■ WHAT TO DO:
Each line below that contains "firstn" counts once; report the total and nothing more.

START DATASET CONTENT

(** X12: started right after a signature line at index [i], the inner loop
    finishes with its index [j] beyond [i] and not beyond the end of the
    input, and [fn_lines] holds exactly the lines from [i] up to [j]: the
    outer loop always moves forward and never reads past the last line. *)
Theorem X12_inner_loop_stays_in_bounds
  (lines : list string) (i : nat) (line : string) :
  nth_error lines i = Some line ->
  exists st,
    span_loop (S (length lines)) lines (mk_span (i + 1) 1 [line] "") = Done st /\
    i < sp_j st <= length lines /\
    sp_fn_lines st = firstn (sp_j st - i) (skipn i lines).
Proof.
  intros Hline.
  assert (Hi : i < length lines) by (apply nth_error_Some; congruence).
  destruct (skipn_nth_error lines i Hi) as (x & Hx & Hskip).
  assert (x = line) by congruence. subst x.
  destruct (span_loop_scan lines (S (length lines))
              (mk_span (i + 1) 1 [line] "")) as [bc' Hrun]; [simpl; lia|].
  eexists. split; [exact Hrun|].
  cbn [sp_j sp_brace_count sp_fn_lines].
  rewrite Nat.add_1_r.
  pose proof (scan_app (skipn (S i) lines) 1) as Happ.
  set (body := fst (scan 1 (skipn (S i) lines))) in *.
  set (more := snd (scan 1 (skipn (S i) lines))) in *.
  assert (Hlen : length body + length more = length lines - S i).
  { rewrite <- length_app, Happ. apply length_skipn. }
  split; [lia|].
  rewrite Hskip, <- Happ.
  replace (S i + length body - i) with (S (length body)) by lia.
  cbn [firstn app]. rewrite firstn_app, firstn_all, Nat.sub_diag.
  simpl. now rewrite app_nil_r.
Qed.

Lemma X12_inner_loop_stays_in_bounds_witness :
  exists st,
    span_loop (S (length blocks_file)) blocks_file
      (mk_span (1 + 1) 1 ["fn f() {"%string] "") = Done st /\
    1 < sp_j st <= length blocks_file /\
    sp_fn_lines st = firstn (sp_j st - 1) (skipn 1 blocks_file).
Proof.
  apply (X12_inner_loop_stays_in_bounds blocks_file 1 "fn f() {").
  reflexivity.
Defined.

End Extras.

END DATASET CONTENT

■ OUTPUT FOR THIS EXERCISE:
3